Social conscience will take to the stage
In 1974, a few years after the demise of Vikram Sarabhai (the father of India’s space programme), his danseuse daughter Mallika Sarabhai started a festival in Ahmedabad to celebrate his commitment to the performing arts. Her father had been instrumental in the founding of Darpana Academy of Performing Arts in Ahmedabad.
Initially, the festival presented major artistes from Ahmedabad. But over the years, it developed into a festival of collaboration and international work, featuring Indian artistes and international dance groups. In 2005, the festival changed its name to InterArt, to reflect inter-disciplines and international collaborations. The festival moved out of Ahmedabad four years ago, and now, Sarabhai wants to take the festival to six or eight cities every year.
InterArt goes beyond performances and tries to talk about issues related to development, with a special focus on people affected by large-scale uprooting from their traditional homes, says Sarabhai. She adds, “We worked closely with Special Investment Region (SIR) oustees and Special Economic Zone (SEZ) oustees in Gujarat. Nearly 35,000 people, who lived across the river from us, on the other bank of the Sabarmati, were forced to live next to a sewage dump 40 km away. The lacked basic facilities, means of transport and livelihood. It got us thinking on the issue of raising awareness about their plight.”
While the festival started with a focus on mass displacement, it also looks into issues such as the displacement of the self. “We lead such pressurised and pointless lives, determined by what advertisers tell us happiness is. Modern employment seeking also leads to displacement from loved ones. All of them have their consequences, though none as brutal as the displaced communities,” she explains.
From: April 16 to 18
At: Nehru Centre Auditorium, Worli.
Watch out for...
Based on the plight of displaced people, The Dammed is presented in episodes, each with its story addressing aspects of the displacement experience. During the research, Naomi Deira, artistic director, The Dammed, came across film footage of the Ghogal Village protests, against the construction of the Onkareshwar Dam in Madhya Pradesh. “I realised the power of the images and incorporated it into the production. After talking with Yadavan Chandran (filmmaker), we recreated the scene, having all the cast members sit in water for hours,” she elaborates. In each city where The Dammed performs, Deira and the cast engage with the local community of displaced people.
Directed by Yadavan Chandran and Mallika Sarabhai, this production looks at internal displacement. Based on a story by Gabriel Garcia Marquez, it has been adapted into a performance by Gowri Ramnarayan. “Most of us define ourselves through the perception of family, friends and brand managers. How many of us take the time to look into ourselves to find out who we are? This insecurity leads us to blame everything on others and demonise people and communities,” states Chandran. The greatest challenge, admits Chandran, was to create a theatrical form which reflected Marquez’s magical realism but also made for riveting theatre.

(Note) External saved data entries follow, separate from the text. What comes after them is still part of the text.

#[export] Instance same_equivalence : Equivalence same.
Proof. unfold same. split; [intros s|intros s t|intros s t u]; congruence. Qed.

Infix "≈" := same (at level 70).

(** Two runs of a call that end alike. *)
Abbreviation alike := (prod_relation eq same) (only parsing).

(** A call that cannot tell such connections apart. *)
Abbreviation respects m := (Proper (same ==> alike) m) (only parsing).

Lemma same_fields s1 s2 :
  s1 ≈ s2 ->
  compression_threshold (codec s1) = compression_threshold (codec s2)
  /\ contents (write_buffer s1) = contents (write_buffer s2)
  /\ wire s1 = wire s2 /\ state s1 = state s2 /\ config s1 = config s2.
Proof. by intros [= -> -> -> -> ->]. Qed.

Ltac same_fields H :=
  let H1 := fresh "Hthreshold" in let H2 := fresh "Hqueued" in let H3 := fresh "Hwire" in
  let H4 := fresh "Hstate" in let H5 := fresh "Hconfig" in
  pose proof (same_fields _ _ H) as (H1 & H2 & H3 & H4 & H5).

Lemma same_with_read_buffer b s : with_read_buffer b s ≈ s.
Proof. done. Qed.

Create HintDb respects.

Section Respects.
Context {E : Type}.

Lemma respects_ret {A} (a : A) : respects (ret (E:=E) a).
Proof. intros s1 s2 Hs. by split. Qed.
Lemma respects_throw {A} (e : E) : respects (throw (A:=A) e).
Proof. intros s1 s2 Hs. by split. Qed.
Lemma respects_panic {A} : respects (panic (E:=E) (A:=A)).
Proof. intros s1 s2 Hs. by split. Qed.
Lemma respects_diverge {A} : respects (diverge (E:=E) (A:=A)).
Proof. intros s1 s2 Hs. by split. Qed.
Lemma respects_lift {A} (r : outcome E A) : respects (lift r).
Proof. intros s1 s2 Hs. by split. Qed.

Lemma respects_map_err {E' A} (f : E' -> E) (m : M Connection E' A) :
  respects m -> respects (map_err f m).
Proof.
  intros Hm s1 s2 Hs. destruct (Hm _ _ Hs) as [Hr Hs']. unfold map_err.
  destruct (m s1) as [r1 t1], (m s2) as [r2 t2]. cbn in *. subst. by destruct r2.
Qed.

Lemma respects_bind {A B} (m : M Connection E A) (k : A -> M Connection E B) :
  respects m -> (forall a, respects (k a)) -> respects (bind m k).
Proof.
  intros Hm Hk s1 s2 Hs. destruct (Hm _ _ Hs) as [Hr Hs']. unfold bind.
  destruct (m s1) as [r1 t1], (m s2) as [r2 t2]. cbn in *. subst. destruct r2; try done.
  by apply Hk.
Qed.
End Respects.

Lemma respects_get {A} (k : Connection -> M Connection NetError A) :
  (forall s1 s2, s1 ≈ s2 -> k s1 = k s2) -> (forall s, respects (k s)) ->
  respects (bind get_connection k).
Proof.
  intros Heq Hk s1 s2 Hs. rewrite !(bind_ok get_connection _ _ _ _ eq_refl), (Heq _ _ Hs). by apply Hk.
Qed.

Lemma respects_on_state {A} (m : M ConnectionState NetError A) : respects (on_state m).
Proof.
  intros s1 s2 Hs. same_fields Hs. unfold on_state, zoom. rewrite Hstate.
  destruct (m (state s2)) as [r st]. split; [done|]. unfold same, observe. cbn. congruence.
Qed.

Lemma respects_switch t : respects (switch_compression t).
Proof.
  intros s1 s2 Hs. same_fields Hs. split; [done|]. unfold same, observe. cbn. congruence.
Qed.

#[export] Hint Resolve respects_ret respects_throw respects_panic respects_diverge respects_lift
  respects_on_state respects_switch : respects.

(** ** Every handler treats them alike *)

Section HandlersRespect.
Context `{ExternalsLaws}.

Lemma respects_send {P} `{PacketLaws P} (item : P) : respects (send item).
Proof.
  intros s1 s2 Hs. same_fields Hs. unfold send, map_err, bind, zoom.
  pose proof (encode_eq deflate item (codec s1) (write_buffer s1)) as He1.
  pose proof (encode_eq deflate item (codec s2) (write_buffer s2)) as He2.
  cbv zeta in He1, He2. rewrite Hthreshold in He1. unfold same, observe.
  destruct (len (raw_payload item) >? MAX_PACKET_SIZE).
  { rewrite He1, He2. cbn. split; [done|]. cbn. congruence. }
  destruct (frame_payload _ _ _) as [payload|e| |].
  - destruct He1 as [z1 ->], He2 as [z2 ->]. unfold flush. cbn [fst snd wire write_buffer contents].
    rewrite Hwire, Hqueued. destruct (flush_error _); (split; [done|]); cbn; congruence.
  - rewrite He1, He2. split; [done|]. cbn. congruence.
  - exfalso. destruct (always_send item s1) as [Hr _]. unfold send, map_err, bind, zoom in Hr.
    by destruct (encode deflate item (codec s1, write_buffer s1)) as [[] ?].
  - exfalso. destruct (always_send item s1) as [Hr _]. unfold send, map_err, bind, zoom in Hr.
    by destruct (encode deflate item (codec s1, write_buffer s1)) as [[] ?].
Qed.

Hint Resolve respects_map_err : respects.
Hint Extern 1 (respects (send _)) => apply respects_send; apply _ : respects.

Ltac respect :=
  repeat match goal with
  | |- respects (bind get_connection _) => apply respects_get
  | |- respects (bind _ _) => apply respects_bind; [|intros ?]
  | |- respects (if ?c then _ else _) => destruct c
  | |- respects (match ?x with _ => _ end) => destruct x
  | |- respects _ => solve [eauto with respects typeclass_instances]
  | |- forall s1 s2, s1 ≈ s2 -> _ =>
      let Hs := fresh in let Hc := fresh in
      intros ? ? Hs; apply same_fields in Hs as (_ & _ & _ & Hs & Hc); rewrite ?Hs, ?Hc;
      reflexivity
  | |- forall s, respects _ => intros ?
  end.

Lemma respects_handle frame : respects (handle frame).
Proof.
  unfold handle, handle_handshake, handle_login_start, handle_login_acknowledged,
    handle_status_request, handle_ping. respect.
Qed.
End HandlersRespect.

#[export] Hint Resolve respects_handle : respects.

(** ** The stream a peer sends *)

(** The bytes that arrive, joined, and what ends them: [None] when nothing
    more is modelled. *)
Fixpoint stream (arrivals : list Arrival) : list byte * option Arrival :=
  match arrivals with
  | [] => ([], None)
  | Arrival_bytes bs :: rest => let (l, e) := stream rest in (bs ++ l, e)
  | e :: _ => ([], Some e)
  end.

(** ** The abstract loop *)

Section Conversation.
Context `{Externals}.

(** What is left is no frame, and the stream has ended. *)
Definition at_end (e : option Arrival) (l : list byte) : M Connection NetError bool :=
  match e with
  | None | Some (Arrival_bytes _) => ret false
  | Some Arrival_eof =>
      if len l =? 0 then ret true
      else throw (NetError_Protocol (ProtocolError_Io bytes_remaining))
  | Some (Arrival_error reason) => throw (NetError_Protocol (ProtocolError_Io reason))
  | Some Arrival_timeout => throw NetError_Timeout
  end.

(** The frames of the whole stream [l], each opened in the format in force when
    it is reached, and handled. *)
Fixpoint converse (fuel : nat) (l : list byte) (e : option Arrival) :
    M Connection NetError bool :=
  match fuel with
  | O => diverge
  | S fuel => fun s =>
    match front l with
    | Front_error reason => (Err (NetError_Protocol reason), s)
    | Front_partial _ => at_end e l s
    | Front_frame frame rest =>
      match open_frame inflate (codec s) frame with
      | Ok packet =>
        (let! flow := handle packet in
         match flow with
         | Flow_Close => ret true
         | Flow_Continue => converse fuel rest e
         end) s
      | Err reason => (Err (NetError_Protocol reason), s)
      | Panic | Diverge => (Panic, s)
      end
    end
  end.

(** Every frame takes at least one byte, so the length of [l] is fuel enough. *)
Definition conversation (l : list byte) (e : option Arrival) : M Connection NetError bool :=
  converse (S (length l)) l e.
End Conversation.

(** ** The read loop implements it *)

Lemma open_frame_same `{Externals} c1 c2 frame :
  compression_threshold c1 = compression_threshold c2 ->
  open_frame inflate c1 frame = open_frame inflate c2 frame.
Proof. unfold open_frame. by intros ->. Qed.

Section Refinement.
Context `{ExternalsLaws}.

(** What the next call of [next] yields, given the rest of the stream. *)
Lemma next_frame_stream arrivals : forall s l e,
  stream arrivals = (l, e) ->
  match next_frame arrivals s with
  | (next, arrivals', s') =>
    match front (contents (read_buffer s) ++ l) with
    | Front_error reason => next = Next_error (reason)
    | Front_partial _ =>
        next = match e with
               | None | Some (Arrival_bytes _) => Next_waiting
               | Some Arrival_eof =>
                   if len (contents (read_buffer s) ++ l) =? 0 then Next_closed
                   else Next_error (ProtocolError_Io bytes_remaining)
               | Some (Arrival_error reason) => Next_error (ProtocolError_Io reason)
               | Some Arrival_timeout => Next_timeout
               end
    | Front_frame frame rest =>
      match open_frame inflate (codec s) frame with
      | Ok packet => next = Next_frame packet
          /\ exists l', stream arrivals' = (l', e) /\ contents (read_buffer s') ++ l' = rest
      | Err reason => next = Next_error reason
      | Panic | Diverge => next = Next_panic
      end
    end
  end.
Proof.
  induction arrivals as [|a arrivals IH]; intros s l e Hl; cbn [next_frame];
    rewrite decode_front; pose proof (front_app (contents (read_buffer s)) l) as Hf;
    destruct (front (contents (read_buffer s))) as [reason|missing|frame rest] eqn:Ef;
    try (by rewrite Hf);
    try (rewrite Hf; destruct (open_frame _ _ _) as [p|pe| |]; try done;
         split; [done|]; exists l; split; done).
  - injection Hl as <- <-. by rewrite app_nil_r, Ef.
  - set (buffer := if missing =? 0 then _ else _).
    assert (contents buffer = contents (read_buffer s)) as Hb
      by (subst buffer; by destruct (missing =? 0)).
    destruct a as [bs| |reason|]; cbn [stream] in Hl; cycle 1.
    1-3: injection Hl as <- <-; rewrite app_nil_r, Ef, ?Hb; done.
    destruct (stream arrivals) as [l' e'] eqn:Es. injection Hl as <- <-.
    specialize (IH (with_read_buffer (mkBytesMut (contents buffer ++ bs) (reserves buffer)) s)
      l' e' eq_refl).
    cbn [read_buffer with_read_buffer contents codec] in IH. rewrite Hb, <- app_assoc in IH.
    rewrite Hb. exact IH.
Qed.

This is a multi-media performance integrates Indian Classical and Contemporary dance, theatre, storytelling, text and video and explores the nature of long distance relationships. Conceptualised and directed by Revanta Sarabhai (Mallika Sarabhai’s son), the project deals with rootlessness when people are divided by time and circumstance from their loved ones. He explains, “The performance deals with how we can find togetherness while living apart, and on the move. It was sparked by a degree of frustration from trying to make a relationship work for over 2.5 years, across six cities and different time zones.”